> **Work required**
Output all records verbatim.

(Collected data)
◆ ◆ ◆ ◆ ◆
(* ===== verification/Receipts.v ===== *)
(** The receipt of a completed upload ([completion_for_upload] and its parts,
    [retrieval.rs]): immutable snapshot evidence, transfer facts, provenance. *)
From stdpp Require Import prelude strings gmap list.
From Stdlib Require Import ZArith Lia.
From S2P Require Import Prelude Errors Contract Externals Chunks Fingerprint.
From S2P Require Import Tables Store Storage Uploads.

(** The joins follow primary keys, so each finds at most one row. *)
Definition snapshot_by_id (id : string) (d : Db) : option Snapshot.row :=
  select_one (fun r => eqs (Snapshot.id r) id) (snapshots d).
Definition manifest_by_id (id : string) (d : Db) : option ManifestRow.row :=
  select_one (fun r => eqs (ManifestRow.id r) id) (manifests d).
(** [s.deleted_at IS NULL] *)
Definition live (s : Snapshot.row) : bool := bool_decide (Snapshot.deleted_at s = None).
Definition live_snapshot_by_id (id : string) (d : Db) : option Snapshot.row :=
  select_one (fun r => eqs (Snapshot.id r) id && live r) (snapshots d).
(** [u.status = 'completed'] *)
Definition completed_upload (u : string) (d : Db) : option Upload.row :=
  select_one (fun r => of_upload u r && eqs (Upload.status r) STATUS_COMPLETED) (uploads d).

Section Handlers.
Context `{Env} `{UuidLib} `{JsonLib}.

Definition receipt_for_upload (st : AppState) (upload_id : string) : M ApiError Receipt :=
  let! row := query db_err (fun d =>
    u ← completed_upload upload_id d;
    sid ← Upload.snapshot_id u;
    s ← live_snapshot_by_id sid d;
    m ← manifest_by_id (Snapshot.manifest_id s) d;
    Some (s, m)) in
  let! sm := lift (ok_or row (Api.not_found "snapshot_not_found" "snapshot was not found")) in
  let s := sm.1 in
  let! artifact_count := lift (ok_or (to_u32 (Snapshot.artifact_count s)) Api.internal) in
  let! original := lift (ok_or (i64_to_u64 (Snapshot.total_original_size_bytes s)) Api.internal) in
  let! stored := lift (ok_or (i64_to_u64 (Snapshot.total_stored_size_bytes s)) Api.internal) in
  ret {| receipt_version := 2;
         r_archive_instance_id := archive_instance_id st;
         r_owner_namespace := owner_namespace st;
         r_snapshot_id := Snapshot.id s;
         r_session_id := Snapshot.session_id s;
         r_snapshot_fingerprint := digest_document_value (Snapshot.fingerprint_sha256 s);
         r_manifest_sha256 := digest_document_value (ManifestRow.sha256 sm.2);
         r_artifact_count := artifact_count;
         r_total_original_bytes := original;
         r_total_stored_bytes := stored;
         r_completed_at := Snapshot.completed_at s |}.

Definition capture_from_row (c : CaptureRow.row) (m : ManifestRow.row) : res ApiError CaptureProvenance :=
  let? source_metadata := ok_or (metadata_of_json (CaptureRow.source_metadata_json c)) Api.internal in
  let? artifact_set_version := ok_or (to_u16 (CaptureRow.artifact_set_version c)) Api.internal in
  Ok {| cp_capture_record_id := CaptureRow.id c;
        cp_capture_id := CaptureRow.capture_id c;
        cp_client_id := CaptureRow.client_id c;
        cp_session_id := CaptureRow.session_id c;
        cp_upload_id := CaptureRow.upload_id c;
        cp_snapshot_id := CaptureRow.snapshot_id c;
        cp_manifest_id := CaptureRow.manifest_id c;
        cp_manifest_sha256 := digest_document_value (ManifestRow.sha256 m);
        cp_source_captured_at := CaptureRow.source_captured_at c;
        cp_source_cursor := CaptureRow.source_cursor c;
        cp_source_state_hash := CaptureRow.source_state_hash c;
        cp_source_metadata := source_metadata;
        cp_project := CaptureRow.project c;
        cp_repository := CaptureRow.repository c;
        cp_branch := CaptureRow.branch c;
        cp_source_agent_version := CaptureRow.source_agent_version c;
        cp_artifact_set_version := artifact_set_version;
        cp_munshi_version := CaptureRow.munshi_version c;
        cp_server_received_at := CaptureRow.server_received_at c;
        cp_server_completed_at := CaptureRow.server_completed_at c;
        cp_capture_url := "/api/v1/captures/" +:+ CaptureRow.id c;
        cp_manifest_url := "/api/v1/manifests/" +:+ CaptureRow.manifest_id c |}.

(** [capture_select_sql], joined to a live snapshot, for captures that satisfy [p]. *)
Definition visible_capture (p : CaptureRow.row -> bool) (d : Db)
  : option (CaptureRow.row * ManifestRow.row) :=
  c ← select_one (fun c => p c && bool_decide (is_Some (live_snapshot_by_id (CaptureRow.snapshot_id c) d))
                           && bool_decide (is_Some (manifest_by_id (CaptureRow.manifest_id c) d)))
        (captures d);
  m ← manifest_by_id (CaptureRow.manifest_id c) d;
  Some (c, m).

Definition capture_for_upload (upload_id : string) : M ApiError CaptureProvenance :=
  let! row := query db_err (visible_capture (fun c => eqs (CaptureRow.upload_id c) upload_id)) in
  let! cm := lift (ok_or row (Api.not_found "capture_not_found" "capture was not found")) in
  lift (capture_from_row cm.1 cm.2).

(** The lookup behind [GET /clients/{client_id}/captures/{capture_id}]. *)
Definition capture_by_client (client_id capture_id : string) : M ApiError CaptureProvenance :=
  let! row := query db_err (visible_capture (fun c =>
    eqs (CaptureRow.client_id c) client_id && eqs (CaptureRow.capture_id c) capture_id)) in
  let! cm := lift (ok_or row (Api.not_found "capture_not_found" "capture was not found")) in
  lift (capture_from_row cm.1 cm.2).

Definition completion_for_upload (st : AppState) (upload_id : string) : M ApiError CompletionResponse :=
  let! receipt := receipt_for_upload st upload_id in
  let! row := query db_err (completed_upload upload_id) in
  let! transfer := lift (ok_or row (Api.not_found "upload_not_found" "upload was not found")) in
  let! capture := capture_for_upload upload_id in
  let! sent := lift (ok_or (i64_to_u64 (Upload.transfer_bytes transfer)) Api.internal) in
  let! persisted := lift (ok_or (i64_to_u64 (Upload.newly_persisted_bytes transfer)) Api.internal) in
  ret {| c_receipt := receipt;
         c_transfer := {| ct_upload_id := Upload.id transfer;
                          ct_capture_id := Upload.capture_id transfer;
                          ct_upload_transfer_bytes := sent;
                          ct_newly_persisted_physical_bytes := persisted |};
         c_capture := capture |}.
End Handlers.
◆ ◆ ◆ ◆ ◆
> **Response to the exercise**
(* ===== verification/Receipts.v ===== *)
(** The receipt of a completed upload ([completion_for_upload] and its parts,
    [retrieval.rs]): immutable snapshot evidence, transfer facts, provenance. *)
From stdpp Require Import prelude strings gmap list.
From Stdlib Require Import ZArith Lia.
From S2P Require Import Prelude Errors Contract Externals Chunks Fingerprint.
From S2P Require Import Tables Store Storage Uploads.

(** The joins follow primary keys, so each finds at most one row. *)
Definition snapshot_by_id (id : string) (d : Db) : option Snapshot.row :=
  select_one (fun r => eqs (Snapshot.id r) id) (snapshots d).
Definition manifest_by_id (id : string) (d : Db) : option ManifestRow.row :=
  select_one (fun r => eqs (ManifestRow.id r) id) (manifests d).
(** [s.deleted_at IS NULL] *)
Definition live (s : Snapshot.row) : bool := bool_decide (Snapshot.deleted_at s = None).
Definition live_snapshot_by_id (id : string) (d : Db) : option Snapshot.row :=
  select_one (fun r => eqs (Snapshot.id r) id && live r) (snapshots d).
(** [u.status = 'completed'] *)
Definition completed_upload (u : string) (d : Db) : option Upload.row :=
  select_one (fun r => of_upload u r && eqs (Upload.status r) STATUS_COMPLETED) (uploads d).

Section Handlers.
Context `{Env} `{UuidLib} `{JsonLib}.

Definition receipt_for_upload (st : AppState) (upload_id : string) : M ApiError Receipt :=
  let! row := query db_err (fun d =>
    u ← completed_upload upload_id d;
    sid ← Upload.snapshot_id u;
    s ← live_snapshot_by_id sid d;
    m ← manifest_by_id (Snapshot.manifest_id s) d;
    Some (s, m)) in
  let! sm := lift (ok_or row (Api.not_found "snapshot_not_found" "snapshot was not found")) in
  let s := sm.1 in
  let! artifact_count := lift (ok_or (to_u32 (Snapshot.artifact_count s)) Api.internal) in
  let! original := lift (ok_or (i64_to_u64 (Snapshot.total_original_size_bytes s)) Api.internal) in
  let! stored := lift (ok_or (i64_to_u64 (Snapshot.total_stored_size_bytes s)) Api.internal) in
  ret {| receipt_version := 2;
         r_archive_instance_id := archive_instance_id st;
         r_owner_namespace := owner_namespace st;
         r_snapshot_id := Snapshot.id s;
         r_session_id := Snapshot.session_id s;
         r_snapshot_fingerprint := digest_document_value (Snapshot.fingerprint_sha256 s);
         r_manifest_sha256 := digest_document_value (ManifestRow.sha256 sm.2);
         r_artifact_count := artifact_count;
         r_total_original_bytes := original;
         r_total_stored_bytes := stored;
         r_completed_at := Snapshot.completed_at s |}.

Definition capture_from_row (c : CaptureRow.row) (m : ManifestRow.row) : res ApiError CaptureProvenance :=
  let? source_metadata := ok_or (metadata_of_json (CaptureRow.source_metadata_json c)) Api.internal in
  let? artifact_set_version := ok_or (to_u16 (CaptureRow.artifact_set_version c)) Api.internal in
  Ok {| cp_capture_record_id := CaptureRow.id c;
        cp_capture_id := CaptureRow.capture_id c;
        cp_client_id := CaptureRow.client_id c;
        cp_session_id := CaptureRow.session_id c;
        cp_upload_id := CaptureRow.upload_id c;
        cp_snapshot_id := CaptureRow.snapshot_id c;
        cp_manifest_id := CaptureRow.manifest_id c;
        cp_manifest_sha256 := digest_document_value (ManifestRow.sha256 m);
        cp_source_captured_at := CaptureRow.source_captured_at c;
        cp_source_cursor := CaptureRow.source_cursor c;
        cp_source_state_hash := CaptureRow.source_state_hash c;
        cp_source_metadata := source_metadata;
        cp_project := CaptureRow.project c;
        cp_repository := CaptureRow.repository c;
        cp_branch := CaptureRow.branch c;
        cp_source_agent_version := CaptureRow.source_agent_version c;
        cp_artifact_set_version := artifact_set_version;
        cp_munshi_version := CaptureRow.munshi_version c;
        cp_server_received_at := CaptureRow.server_received_at c;
        cp_server_completed_at := CaptureRow.server_completed_at c;
        cp_capture_url := "/api/v1/captures/" +:+ CaptureRow.id c;
        cp_manifest_url := "/api/v1/manifests/" +:+ CaptureRow.manifest_id c |}.

(** [capture_select_sql], joined to a live snapshot, for captures that satisfy [p]. *)
Definition visible_capture (p : CaptureRow.row -> bool) (d : Db)
  : option (CaptureRow.row * ManifestRow.row) :=
  c ← select_one (fun c => p c && bool_decide (is_Some (live_snapshot_by_id (CaptureRow.snapshot_id c) d))
                           && bool_decide (is_Some (manifest_by_id (CaptureRow.manifest_id c) d)))
        (captures d);
  m ← manifest_by_id (CaptureRow.manifest_id c) d;
  Some (c, m).

Definition capture_for_upload (upload_id : string) : M ApiError CaptureProvenance :=
  let! row := query db_err (visible_capture (fun c => eqs (CaptureRow.upload_id c) upload_id)) in
  let! cm := lift (ok_or row (Api.not_found "capture_not_found" "capture was not found")) in
  lift (capture_from_row cm.1 cm.2).

(** The lookup behind [GET /clients/{client_id}/captures/{capture_id}]. *)
Definition capture_by_client (client_id capture_id : string) : M ApiError CaptureProvenance :=
  let! row := query db_err (visible_capture (fun c =>
    eqs (CaptureRow.client_id c) client_id && eqs (CaptureRow.capture_id c) capture_id)) in
  let! cm := lift (ok_or row (Api.not_found "capture_not_found" "capture was not found")) in
  lift (capture_from_row cm.1 cm.2).

Definition completion_for_upload (st : AppState) (upload_id : string) : M ApiError CompletionResponse :=
  let! receipt := receipt_for_upload st upload_id in
  let! row := query db_err (completed_upload upload_id) in
  let! transfer := lift (ok_or row (Api.not_found "upload_not_found" "upload was not found")) in
  let! capture := capture_for_upload upload_id in
  let! sent := lift (ok_or (i64_to_u64 (Upload.transfer_bytes transfer)) Api.internal) in
  let! persisted := lift (ok_or (i64_to_u64 (Upload.newly_persisted_bytes transfer)) Api.internal) in
  ret {| c_receipt := receipt;
         c_transfer := {| ct_upload_id := Upload.id transfer;
                          ct_capture_id := Upload.capture_id transfer;
                          ct_upload_transfer_bytes := sent;
                          ct_newly_persisted_physical_bytes := persisted |};
         c_capture := capture |}.
End Handlers.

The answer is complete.